My Old Friend Dissatisfaction
Q – One of my favorite quotes about the personal perseverance and tenacity that are required to live a life devoted to the work of creative endeavor is from Ellen Burstyn, when she was on the TV Show Inside the Actors’ Studio: “Divine dissatisfaction inspires you to go on … self destructive criticism stops you from creating.” As someone who has devoted his life to the (hard) work that is required to make a living based on the outcome of a creative process, what is your reaction to this? Does it resonate with you?
A – Ahh…divine dissatisfaction…my old friend…good to see you.
I’ve always been the stubborn sort. Even as a kid, I had a streak of resistance and independence a mile long. Like a lot of artists, I was born with that instinctive iconoclast spirit that makes a person question everything and dig in for the long haul when they feel someone trying to pony them in a certain direction. Stubbornness has it’s charms, I suppose, from a distance, but not so much at the kitchen table if you know what I mean.
For a lot of years I was working towards the place I now find myself – a touring musician, with an audience, writing and recording my songs, making [and sometimes scratching] a living from from the pieces I assembled and the skills I honed. For most of those years I was told I couldn’t and shouldn’t sing, that I had no sense of pitch and that I had tin ears. The thing is, the people telling me that were right. I did have tin ears, no sense of pitch and I couldn’t sing. What nobody in this world knows about you though is how hard you are willing to work and how hard you are willing to fight for something you want. It took a long time but I found my voice.
The line between self criticism and self consciousness that stops you in your tracks, and the healthy skepticism we should all have about our work and abilities, is as thin as Kardashian talent. It’s a difficult and complicated thing to read and decipher. When am I confronting the flaws in my work, and when am I simply beating myself down from self loathing or fear of putting the work out in front of people? Tough call.
It’s a muscle you have to develop in the same way you develop an instinct for language and a sense of what part of your work is your best work. Divine dissatisfaction is the desire and drive to get it right. It’s the part of you that puts the song first. Divine dissatisfaction is the part of you that won’t let you use a clever line if it pulls the listeners ear away from the narrative or interrupts the natural sense of language or the legitimacy of the narrator. Divine dissatisfaction is the artist’s vigilant conscience at work, always steering you towards the truest and most honest expression.
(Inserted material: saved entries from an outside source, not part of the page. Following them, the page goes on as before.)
(** Starting the redo operation, on the lane's context alone. *)
Lemma external_start (p : pm) c : external_ok c → operation_start (p, c) = Ok tt (p, set_progress true (reset c)).
Proof.
  intros Hc. unfold operation_start, operation_init.
  rewrite (bind_Ok _ _ _ _ _ (update_Ok _ p c)), (bind_Ok _ _ _ _ _ (ctx_Ok _ p _)).
  cbn [reset set_total set_curr set_merge set_log in_progress]. by rewrite (ex_idle _ Hc).
Qed.
Lemma on_pst_p {A} (f : M pm A) (p p' : pm) c (h : heap_rt H) v :
  f p = Ok v p' → on_pst (on_p f) ((p, c), h) = Ok v ((p', c), h).
Proof. intros Hf. unfold on_pst, on_p, zoom. cbn. by rewrite Hf. Qed.
Lemma on_ctx_Ok {A} (f : M opst A) (s s' : opst) (h : heap_rt H) v : f s = Ok v s' → on_ctx f (s, h) = Ok v (s', h).
Proof. intros Hf. unfold on_ctx, zoom. cbn. by rewrite Hf. Qed.

(** Publishing nothing. *)
Lemma publish_nothing (p : pm) c (h : heap_rt H) :
  external_ok c →
  palloc_publish [] ((p, set_progress true (reset c)), h)
    = Ok tt ((Pm (bytes p) (PDrain :: events p), set_progress false (reset c)), h).
Proof.
  intros Hc. unfold palloc_publish, palloc_exec_actions. rewrite (proj1 (Permutation_nil_r _) (qsort_perm [])).
  erewrite (bind_Ok (exec_locked _ _)) by reflexivity.
  rewrite (bind_Ok _ _ _ _ _ (on_pst_p (pmemops_drain heap_ops) p (Pm (bytes p) (PDrain :: events p)) _ h tt eq_refl)).
  set (p1 := Pm (bytes p) (PDrain :: events p)).
  assert (operation_finish pfree max_logs max_entries (p1, set_progress true (reset c)) = Ok tt (p1, set_progress false (reset c))) as Hfin.
  { unfold operation_finish. rewrite (bind_Ok _ _ _ _ _ (ctx_Ok _ p1 _)). erewrite (bind_Ok (assert_ _ _)) by reflexivity.
    rewrite (bind_Ok _ _ _ _ _ (update_Ok _ p1 _)), (bind_Ok _ _ _ _ _ (ctx_Ok id p1 _)). unfold id.
    cbn [set_progress reset set_total set_curr set_merge set_log type pshadow_ops log_offset].
    rewrite (ex_type _ Hc), bool_decide_true by done. cbn [Z.eqb negb andb]. by rewrite bool_decide_false. }
  rewrite (bind_Ok _ _ _ _ _ (on_ctx_Ok _ _ _ h _ Hfin)). by erewrite (bind_Ok (process_locked _ _)) by reflexivity.
Qed.
(** Publishing one word. *)
Definition word_events (e : Z) (sh : Z) (d : list Z) : list pm_event :=
  [PDrain; PFlush e 8; PWrite e (to_le 8 0) false; PDrain; PWrite sh d false].
Lemma publish_word (p : pm) c (h : heap_rt H) e :
  external_ok c → pop ≤ e < pop + 2 ^ 61 → OBJ_OFF_IS_VALID (e - pop) = true →
  ∃ d c', palloc_publish [POBJ_ACTION_TYPE_MEM e 0] ((p, set_progress true (reset c)), h)
      = Ok tt ((Pm (store_bytes (store_bytes (bytes p) (shadow_entry c) d) e (to_le 8 0)) (word_events e (shadow_entry c) d ++ events p), c'), h) ∧
    length d = 24%nat ∧ external_ok c'.
Proof.
  intros Hc He Hvalid. pose proof (ex_ops _ Hc) as Hops. pose proof (ex_capacity _ Hc) as Hcap.
  destruct (add_word Realloc vecq_room garbage p c e 0) as (d&p1&c1&Hadd&Hd&->&Hwl&Hk);
    [apply Hc|lia|by rewrite Hops|by rewrite Hops|done|].
  set (p1 := Pm _ _) in *. set (p2 := Pm (bytes p1) (PDrain :: events p1)). assert (word_loaded p2 c1 e 0) as Hwl2 by (by destruct Hwl; split).
  injection Hk as Hk1 Hk2 Hk3 Hk4 Hk5 Hk6 Hk7 Hk8. rewrite Hops in Hk2.
  destruct (finish_word pfree max_logs max_entries p2 c1 e 0 Hwl2) as (evs&Hfin&->). rewrite Hk2 in Hfin. cbn [persistent tx_ops app] in Hfin.
  exists d, (set_progress false c1). split; [|split; [done|]].
  - unfold palloc_publish, palloc_exec_actions. rewrite (proj1 (Permutation_singleton_r _ _) (qsort_perm [POBJ_ACTION_TYPE_MEM e 0])).
    assert (exec_locked None [POBJ_ACTION_TYPE_MEM e 0] ((p, set_progress true (reset c)), h) = Ok tt ((p1, c1), h)) as Hexec.
    { cbn [exec_locked new_lock lock_of]. unfold new_lock. rewrite bool_decide_false by done. cbn [lock_of Z.eqb orb].
      erewrite (bind_Ok (ret tt)) by reflexivity. unfold exec_action, palloc_mem_action_exec.
      erewrite bind_Ok; [reflexivity|]. by rewrite (bind_Ok _ _ _ _ _ (on_ctx_Ok _ _ _ h _ Hadd)). }
    rewrite (bind_Ok _ _ _ _ _ Hexec), (bind_Ok _ _ _ _ _ (on_pst_p (pmemops_drain heap_ops) p1 p2 _ h tt eq_refl)).
    rewrite (bind_Ok _ _ _ _ _ (on_ctx_Ok _ _ _ h _ Hfin)). reflexivity.
  - split; [by rewrite <-(ex_type _ Hc)|done|done|..]; cbn [set_progress ulog_capacity pshadow_ops]; rewrite ?Hk5, ?Hk7; [apply Hc|done|].
    unfold shadow_entry. cbn [set_progress pshadow_ops]. rewrite Hk8. apply Hc.
Qed.
Lemma put_external_at i l p c s : lane_at s i = Some l → lane_at (put_external i l p c s) i = Some (set_external c l).
Proof. intros Hl. unfold lane_at in *. cbn. apply list_lookup_insert_eq. by eapply lookup_lt_Some. Qed.
Lemma put_external_twice i l p c p' c' s : put_external i (set_external c l) p' c' (put_external i l p c s) = put_external i l p' c' s.
Proof. unfold put_external. cbn. by rewrite list_insert_insert_eq. Qed.
(** C8. The calls of a thread follow the stages.  Let a thread, outside of transactions
    or inside of them, make any sequence of calls, in the right or in the wrong
    stages, where a call that jumps is followed by the next one too, and memory may
    run out.  As long as they return or jump, stage and nesting change as in the
    machine [tx_step] (so a call in a stage that it does not admit does not return).
    After each call, the [lane] of the transaction is set if the thread is at
    work; a thread that has left the work of its transactions has its lane set
    exactly if more than one of them has not ended; and a thread without an open
    transaction has it set exactly after a [pmemobj_tx_begin] that found no memory
    for the transaction (the third component), which leaves the thread in
    [TX_STAGE_ONABORT] with the lane.  The callbacks and the functions that take and
    release the locks are assumed not to use the transaction themselves and not to
    jump ([TxCalm]). *)
Theorem tx_typestate cs w w' :
  shaped (the_tx w.2) → run_calls cs w = Some w' →
  shaped (the_tx w'.2) ∧ tx_path cs (view (the_tx w.2)) (view (the_tx w'.2)).
Proof.
  revert w. induction cs as [|c cs IH]; intros w Hw Hrun; [by injection Hrun as <-|].
  cbn [run_calls] in Hrun. apply bind_Some in Hrun as (w1&Hc&Hrun).
  assert (shaped (the_tx w1.2) ∧ tx_step c (view (the_tx w.2)) (view (the_tx w1.2))) as [H1 H2].
  { pose proof (call_follows c w Hw) as Hf. unfold wpe in Hf. unfold after in Hc. destruct (run_call c w) as [[] w2|e w2]; [by injection Hc as <-|].
    destruct (is_jump e) eqn:Hj; [|done]. injection Hc as <-. by apply Hf. }
  destruct (IH w1 H1 Hrun) as [H3 H4]. split; [done|]. by exists (view (the_tx w1.2)).
Qed.
End stage.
Divine dissatisfaction is what tells you “the phrasing goes like this…it skips a beat every other line because that catches the ear better…”
Self destructive criticism is the voice that wants you to stop, the voice that wants you to let go of an idea because it might be flawed or you might fail to bring it to full fruition. Self destructive criticism wants you to tear it down and divine dissatisfaction wants you to build something beautiful. One of these voices gives you gasoline and the other is a dry tank. As artists we are all free to choose which voice to listen to. I believe we all hear both.
The only question is which voice are you going to listen to? One will get your work in front of people and the other will get you a bag of Doritos and another episode of Matlock.